Back last November, I attended a blog retreat with Zephyr hoods in San Francisco, where I was invited to see the latest in hood ventilation design, California design, and, course, Napa Valley and wine country. Since then, I haven’t had the opportunity to spec the very striking Lucé Wall and Island hoods with ICON Touch Controls that debuted during our #ZephyrBloggerRetreat2015, but it’s coming, I can feel it. *rubs hands together*  Lucé is Italian for “light” and if you haven’t seen these yet, have a peek:

Luce_wall hood

The Lucé Wall Hood – the ambient LED lighting can change from white to blue to amber. CFM extraction speeds at 290, 390, and 600.

Luce_island

The Lucé Island Hood – even on its highest speed will not going to overpower kitchen conversation. Also available with make-up air damper for sealed homes.

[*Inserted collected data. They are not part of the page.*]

Lemma resume_run_ok ops r hist : resume_ok hist r -> Forall resume_op_ok ops ->
  exists r' frames, resume_run r ops = Ret (r', frames) /\ resume_ok (hist ++ pushes ops) r' /\
  Forall (fun tf => frame_ok (hist ++ pushes ops) (fst tf) (snd tf)) frames.
Proof.
  revert r hist. induction ops as [|op ops IH]; intros r hist Hok Hops; cbn [resume_run].
  { exists r, []. unfold pushes. cbn. by rewrite app_nil_r. }
  apply Forall_cons_1 in Hops as [Hop Hops]. destruct op as [codec data now| |].
  - destruct (push_spec hist r codec data now Hok Hop) as (r1 & frame & -> & H1 & Hf). cbn [mbnd].
    destruct (IH r1 _ H1 Hops) as (r2 & frames & -> & H2 & Hfs). cbn [mbnd]. eexists _, _. split; [done|].
    change (pushes (RPush codec data now :: ops)) with ([(codec, data)] ++ pushes ops). rewrite app_assoc. split; [done|].
    destruct frame as [|p frame]; [done|]. apply Forall_cons_2; [|done]. cbn [fst snd]. apply frame_mono. by apply Hf.
  - apply (IH (Reset r) hist); [|done]. pose proof (clear_ok hist r None Hok) as [H1 H2 H3 H4 H5 _].
    constructor; try done. split; [by apply NoDup_nil|by apply Forall_nil].
  - apply (IH (Restart r) hist); [|done]. by apply clear_ok.
Qed.

Lemma parameters_few hist r : resume_ok hist r -> (length (parameters_ r) <= 7)%nat /\
  Forall (fun tp => blen (snd tp) <= 16384) (parameters_ r).
Proof.
  intros [_ _ _ _ _ [Hn Hp]]. split.
  - rewrite <- (length_map fst). change 7%nat with (length parameter_types). apply submseteq_length, NoDup_submseteq; [done|].
    intros t Ht. apply list_elem_of_fmap in Ht as (tp & -> & Htp). rewrite Forall_forall in Hp. by apply (Hp tp).
  - eapply Forall_impl; [exact Hp|]. by intros tp (_ & _ & ?).
Qed.

(** No two different packets share a number and a timestamp: a sender that does not reuse numbers
    within a picture, and a network that does not alter packets. *)
Definition consistent (hist : list (CodecId * list Z)) : Prop :=
  forall e e', e ∈ hist -> e' ∈ hist -> h_seq (snd e) = h_seq (snd e') -> h_ts (snd e) = h_ts (snd e') -> e = e'.

(** Parameter packets and an access unit: its first packet is a parameter set or begins an IDR
    picture, its last has the marker, and the beginning of an IDR picture is among them. *)
Definition key_unit (hist : list (CodecId * list Z)) (frame : list (list Z)) : Prop :=
  exists params media, frame = params ++ media /\ Forall (fun q => exists p, pushed hist p /\ restamped p q) params /\
    (exists e info, e ∈ hist /\ head media = Some (snd e) /\ classified e info /\ starts (snd e) info = true) /\
    (exists p, last media = Some p /\ h_marker p = true) /\
    (exists e info, e ∈ hist /\ snd e ∈ media /\ classified e info /\ key info = true).
(* ===== verification/DownlinkProps.v ===== *)
(** * What the bandwidth allocator promises

    Theorems about [Downlink.v].  A call is described by [wanted_list], the videos in the order
    in which they are served with the decision for each; the properties follow from it: the
    videos that are granted fit into the budget, the order of the demands does not matter,
    a track keeps its state for the configured delay, and a track there is room for resumes. *)
From stdpp Require Import sorting.
From S2P Require Import Prelude Downlink.

(** ** The order of the sort *)

Lemma str_lt_irrefl a : str_lt a a = false.
Proof. induction a as [|x a IH]; simpl; [done|]. rewrite Z.ltb_irrefl, Z.eqb_refl. exact IH. Qed.

Lemma str_lt_trans a b c : str_lt a b = true -> str_lt b c = true -> str_lt a c = true.
Proof.
  revert b c. induction a as [|x a IH]; intros [|y b] [|z c]; simpl; try done.
  rewrite !orb_true_iff, !andb_true_iff, !Z.ltb_lt, !Z.eqb_eq.
  intros [?|[-> ?]] [?|[-> ?]]; try (left; lia). right. eauto.
Qed.

Lemma str_lt_total a b : str_lt a b = false -> str_lt b a = false -> a = b.
Proof.
  revert b. induction a as [|x a IH]; intros [|y b]; simpl; try done.
  rewrite !orb_false_iff, !andb_false_iff, !Z.ltb_ge, !Z.eqb_neq.
  intros [? [?|?]] [? [?|?]]; try lia. f_equal; [lia|auto].
Qed.

Section Order.
Context (slots : gmap (list Z) Slot).
(* ===== verification/MediaRegistry.v ===== *)
(** * Streams, tracks and their consumers

    Models [media/core/MediaStream.h] and [.cpp], [MediaStreamRegistry.h] and [.cpp] and
    [MediaTrackSubscription.h]: the directory in which publishers register their streams and
    through which consumers attach to single tracks.

    Streams, consumers and the shared state of a track are objects that several parties
    refer to, so they live in a store ([Heap]) and pointers are their identities: a stream's
    [id_], a consumer's id, and a number for the state cell of a track.  A pointer that names no stream stands for the
    null pointer.  The registry holds consumers weakly: [held] says whether someone else
    still owns one.  Every operation runs under the registry's mutex and is one step; what
    it calls after releasing it (the consumers' callbacks and the events) is returned as a list, in an
    unspecified order where the code iterates over a hash map.  Allocation failure is left
    out; there is one registry, so a stream's [registry_] is a flag.  The 64-bit counter of
    stream identities is unbounded here. *)
From S2P Require Import Prelude.

Inductive MediaTrackState := Open | Paused | Closed.

#[export] Instance MediaTrackState_eq_dec : EqDecision MediaTrackState.
Proof. solve_decision. Defined.

Inductive StreamState := Announced | Publishing | StreamClosed.

#[export] Instance StreamState_eq_dec : EqDecision StreamState.
Proof. solve_decision. Defined.

Inductive MediaType := MediaUnknown | MediaAudio | MediaVideo | MediaData.

#[export] Instance MediaType_eq_dec : EqDecision MediaType.
Proof. solve_decision. Defined.

Inductive CodecType := CodecTypeUnknown | H264 | H265 | Opus | PCMU | PCMA | AAC | VP8 | VP9 | AV1.

Definition CodecMediaType (codec : CodecType) : MediaType :=
  match codec with
  | Opus | PCMU | PCMA | AAC => MediaAudio
  | H264 | H265 | VP8 | VP9 | AV1 => MediaVideo
  | CodecTypeUnknown => MediaUnknown
  end.

Record MediaTrackRef := mkRef { stream_id : Z; track_id : Z }.

#[export] Instance MediaTrackRef_eq_dec : EqDecision MediaTrackRef.
Proof. solve_decision. Defined.
Lemma deliver_called h rt s submit ids :
  let '(called, accepted, rejected, failed, examined) := deliver h rt s submit ids in
  called = List.filter (passes h rt s) ids /\ examined = Z.of_nat (length ids) /\
  accepted = outcomes submit Taken called /\ rejected = outcomes submit Refused called /\ failed = outcomes submit Thrown called.
Proof.
  unfold outcomes. induction ids as [|id ids IH]; cbn [deliver]; [done|].
  destruct (deliver h rt s submit ids) as [[[[called a] r] f] x]. destruct IH as (-> & -> & -> & -> & ->).
  cbn [List.filter length]. destruct (passes h rt s id); cbn [negb]; [|split_and!; try done; rewrite Nat2Z.inj_succ; lia].
  destruct (submit id) eqn:Es; cbn [List.filter length]; rewrite Es;
    repeat first [rewrite bool_decide_eq_true_2 by done|rewrite bool_decide_eq_false_2 by done];
    cbn [length]; rewrite ?Nat2Z.inj_succ; split_and!; try done; lia.
Qed.

Lemma ready_not_gone h c : consumer_ready h c = true -> consumer_gone h c = false.
Proof.
  destruct c as [c|]; simpl; [|done]. destruct (subs h !! c) as [sub|]; [|done]. unfold CanDeliver, sub_Closed.
  intros [[H1 _]%andb_prop H2]%andb_prop. apply negb_true_iff in H1. apply bool_decide_eq_true in H2. rewrite H1, H2. done.
Qed.

Definition concerned (s : EncodedFrameSource) : list Bucket :=
  [BAll; BStream (media_stream_id s); BTrack (TrackKey (mkRef (media_stream_id s) (source_track_id s))); BEndpoint (endpoint_id s)].

Lemma candidates_buckets routes s : candidates routes s = mjoin (bucket routes <$> concerned s).
Proof. unfold candidates, concerned. simpl. by rewrite app_nil_r. Qed.

Lemma matches_concerned f s : Matches f s = true -> bucket_of f ∈ concerned s.
Proof.
  unfold Matches, bucket_of, concerned. intros H. do 5 (apply andb_prop in H as [H ?]).
  destruct (Z.eqb_spec (f_media_stream_id f) 0) as [E|E]; simpl in *.
  - destruct (Z.eqb_spec (f_endpoint_id f) 0) as [E'|E']; simpl in *; [left|].
    match goal with H : (f_endpoint_id f =? endpoint_id s) = true |- _ => apply Z.eqb_eq in H as -> end. do 3 right. left.
  - apply Z.eqb_eq in H as ->. destruct (f_track_id f) as [t|].
    + match goal with H : (t =? _) = true |- _ => apply Z.eqb_eq in H as -> end. do 2 right. left.
    + right. left.
Qed.

Lemma candidates_nodup h rt routes s : index_ok h rt routes -> NoDup (candidates routes s).
Proof.
  intros (H1 & H2 & _). rewrite candidates_buckets.
  assert (forall bs, NoDup bs -> NoDup (mjoin (bucket routes <$> bs))) as H.
  { induction bs as [|b bs IH]; simpl; [constructor|]. intros [Hb Hbs]%NoDup_cons. apply NoDup_app. split_and!; [apply H1| |auto].
    intros id Hin Hin'. apply list_elem_of_join in Hin' as (l & Hin' & Hl). apply list_elem_of_fmap in Hl as (b' & -> & Hb').
    destruct (H2 _ _ Hin) as (_ & s1 & Hs1 & E1), (H2 _ _ Hin') as (_ & s2 & Hs2 & E2). simplify_eq. done. }
  apply H. apply NoDup_ListNoDup. repeat constructor; simpl; intuition congruence.
Qed.

Lemma candidates_elem h rt routes s id :
  index_ok h rt routes -> (id ∈ candidates routes s /\ passes h rt s id = true <-> id ∈ slots_ rt /\ passes h rt s id = true).
Proof.
  intros (H1 & H2 & H3). rewrite candidates_buckets. split; intros [Hin Hp]; (split; [|done]).
  - apply list_elem_of_join in Hin as (l & Hin & Hl). apply list_elem_of_fmap in Hl as (b & -> & _). by apply (H2 _ _ Hin).
  - unfold passes in Hp. destruct (store rt !! id) as [sl|] eqn:Hs; [|done].
    apply andb_prop in Hp as [Hp He]. apply andb_prop in Hp as [Hp Hr]. apply andb_prop in Hp as [Ha Hm].
    apply list_elem_of_join. exists (bucket routes (bucket_of (slot_filter sl))). split.
    + apply H3; [done|done|]. unfold stale. rewrite Ha, (ready_not_gone _ _ Hr). apply negb_true_iff in He. by rewrite He.
    + apply list_elem_of_fmap. eexists. split; [done|]. by apply matches_concerned.
Qed.

(** C20. Dispatch is exact.  Whatever calls have been made on the router, the registry and the consumers, with
    sinks that come and go: at most [max] subscriptions are held, and a valid frame is submitted once to the sink of every
    subscription that is active, matches the frame, may deliver and has a living sink, and to no other; the
    counts that are returned are those of the sinks that took the frame, refused it and threw, at least as many slots are
    counted as examined as sinks are called, and while the router is open the frame and these counts are added to its statistics. *)
Theorem router_dispatch_exact max rt0 ops :
  0 <= max -> new_Router max = Some rt0 -> Forall rop_ok ops ->
  exists w rt, rrun new_world rt0 ops = Ret (w, rt) /\ Z.of_nat (size (slots_ rt)) <= max_subscriptions_ rt /\
    forall e submit, event_Valid e = true ->
      let '(rt', called, (accepted, rejected, failed, examined)) := Dispatch (heap w) rt e submit in
      Permutation called (List.filter (passes (heap w) rt (source e)) (elements (slots_ rt))) /\
      accepted = outcomes submit Taken called /\ rejected = outcomes submit Refused called /\ failed = outcomes submit Thrown called /\
      Z.of_nat (length called) <= examined /\
      (router_closed_ rt = false -> counters rt' = let c := counters rt in
        mkCounters (frames_ c + 1) (invalid_frames_ c) (accepted_ c + accepted) (rejected_ c + rejected) (failed_ c + failed) (examined_ c + examined)).
Proof.
  intros Hm Hn Hok. destruct (rrun_ok new_world rt0 ops (new_Router_ok new_world _ _ wf_new Hm Hn) Hok) as (w & rt & E & W & R).
  exists w, rt. split; [done|]. split; [apply R|]. intros e submit Hv. unfold Dispatch.
  destruct (router_closed_ rt) eqn:Hcl.
  - destruct (rwf_closed _ _ R Hcl) as [-> ->]. rewrite elements_empty. done.
  - destruct (rwf_index _ _ R Hcl) as (routes & -> & Hix). rewrite Hv. simpl.
    pose proof (deliver_called (heap w) rt (source e) submit (candidates routes (source e))) as Hd.
    destruct (deliver _ _ _ _ _) as [[[[called a] r] f] x]. destruct Hd as (-> & E2 & E3 & E4 & E5). split_and!; [|done|done|done| |done].
    + apply NoDup_Permutation; [by eapply filter_nodup, candidates_nodup|apply filter_nodup, NoDup_elements|].
      intros id. rewrite !filter_elem, elem_of_elements. by apply candidates_elem.
    + rewrite E2. apply inj_le. clear. induction (candidates _ _) as [|i l IH]; simpl; [done|]. case_match; simpl; lia.
Qed.

(** ** Publishers that run concurrently *)

(** A publisher goes through the candidates of the index it loaded; [visiting] is the slot whose [active] flag it
    has found set. *)
Record Publisher := mkPublisher { frame : EncodedFrameSource; todo : list Z; visiting : option Z }.

Record System := mkSystem { world : World; router : Router; publishers : list Publisher }.

Definition is_active (rt : Router) (id : Z) : bool := match store rt !! id with Some s => active s | None => false end.

Definition control (op : ROp) : bool := match op with RDispatch _ _ => false | _ => true end.

(** One step: a control operation, or a publisher that loads the index, finds a slot active or not, gives a visit up, or
    calls the sink.  The label is the slot whose sink is called. *)
Inductive cstep : System -> option Z -> System -> Prop :=
| c_control w rt ps op w' rt' :
    control op = true -> rop_ok op -> rstep w rt op = Ret (w', rt') -> cstep (mkSystem w rt ps) None (mkSystem w' rt' ps)
| c_load w rt ps e routes :
    routes_ rt = Some routes -> event_Valid e = true ->
    cstep (mkSystem w rt ps) None (mkSystem w rt (ps ++ [mkPublisher (source e) (candidates routes (source e)) None]))
| c_check w rt ps i s id ids :
    ps !! i = Some (mkPublisher s (id :: ids) None) ->
    cstep (mkSystem w rt ps) None
      (mkSystem w rt (<[i := mkPublisher s ids (if is_active rt id then Some id else None)]> ps))
| c_give_up w rt ps i s id ids :
    ps !! i = Some (mkPublisher s ids (Some id)) -> passes (heap w) (rt : Router) s id = false ->
    cstep (mkSystem w rt ps) None (mkSystem w rt (<[i := mkPublisher s ids None]> ps))
| c_call w rt ps i s id ids sl :
    ps !! i = Some (mkPublisher s ids (Some id)) -> store rt !! id = Some sl ->
    Matches (slot_filter sl) s = true -> consumer_ready (heap w) (consumer sl) = true -> sink sl ∉ expired rt ->
    cstep (mkSystem w rt ps) (Some id) (mkSystem w rt (<[i := mkPublisher s ids None]> ps)).

Inductive ctrace : System -> list (option Z) -> System -> Prop :=
| trace_nil σ : ctrace σ [] σ
| trace_cons σ l σ1 ls σ2 : cstep σ l σ1 -> ctrace σ1 ls σ2 -> ctrace σ (l :: ls) σ2.

Definition calls (id : Z) (ls : list (option Z)) : Z := Z.of_nat (length (List.filter (fun l => bool_decide (l = Some id)) ls)).

Definition visits (id : Z) (ps : list Publisher) : Z :=
  Z.of_nat (length (List.filter (fun p => bool_decide (visiting p = Some id)) ps)).

Definition system_ok (σ : System) : Prop := rt_ok (world σ) (router σ).

Lemma cstep_ok σ l σ' : cstep σ l σ' -> system_ok σ -> system_ok σ'.
Proof.
  destruct 1; unfold system_ok; simpl; intros H'; try done.
  match goal with Hr : rstep _ _ _ = _, Ho : rop_ok _ |- _ => destruct (rstep_ok _ _ _ H' Ho) as (w1 & rt1 & E & ?); rewrite Hr in E; by simplify_eq end.
Qed.

Lemma ctrace_ok σ ls σ' : ctrace σ ls σ' -> system_ok σ -> system_ok σ'.
Proof. induction 1; eauto using cstep_ok. Qed.

(** A slot that was deactivated stays so. *)
Definition ended (rt : Router) (id : Z) : Prop := exists s, store rt !! id = Some s /\ active s = false.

Last time, I promised you some tips about Zephyr hoods and why they’re on my specification lists. I’ll try to keep it short. Here’s three:

TIP #1 – The hood doesn’t need to be on all the time.

If you’re scoffing, you’re clearly of the age to remember the noisy lights we used to have above our ranges. Many had charcoal filters that didn’t vent, but promised us that the fish we cooked would be slightly less fishy. (By less fishy, I think they meant our noses gave up.)

Even the ones that did vent to the exterior still took half my teenage years  a couple of weeks  several hours before they would extract any smoke or steam from the kitchen at all.

Take a look at this short video of the Zephyr Anzio hood. I believe the smoke demonstration starts at 0:42 seconds in, but this is really short, less than a minute long:

A short burst of the fan on high is all that’s needed to clear the air. They’re already quieter and there’s no longer any need to waste a lot of energy right?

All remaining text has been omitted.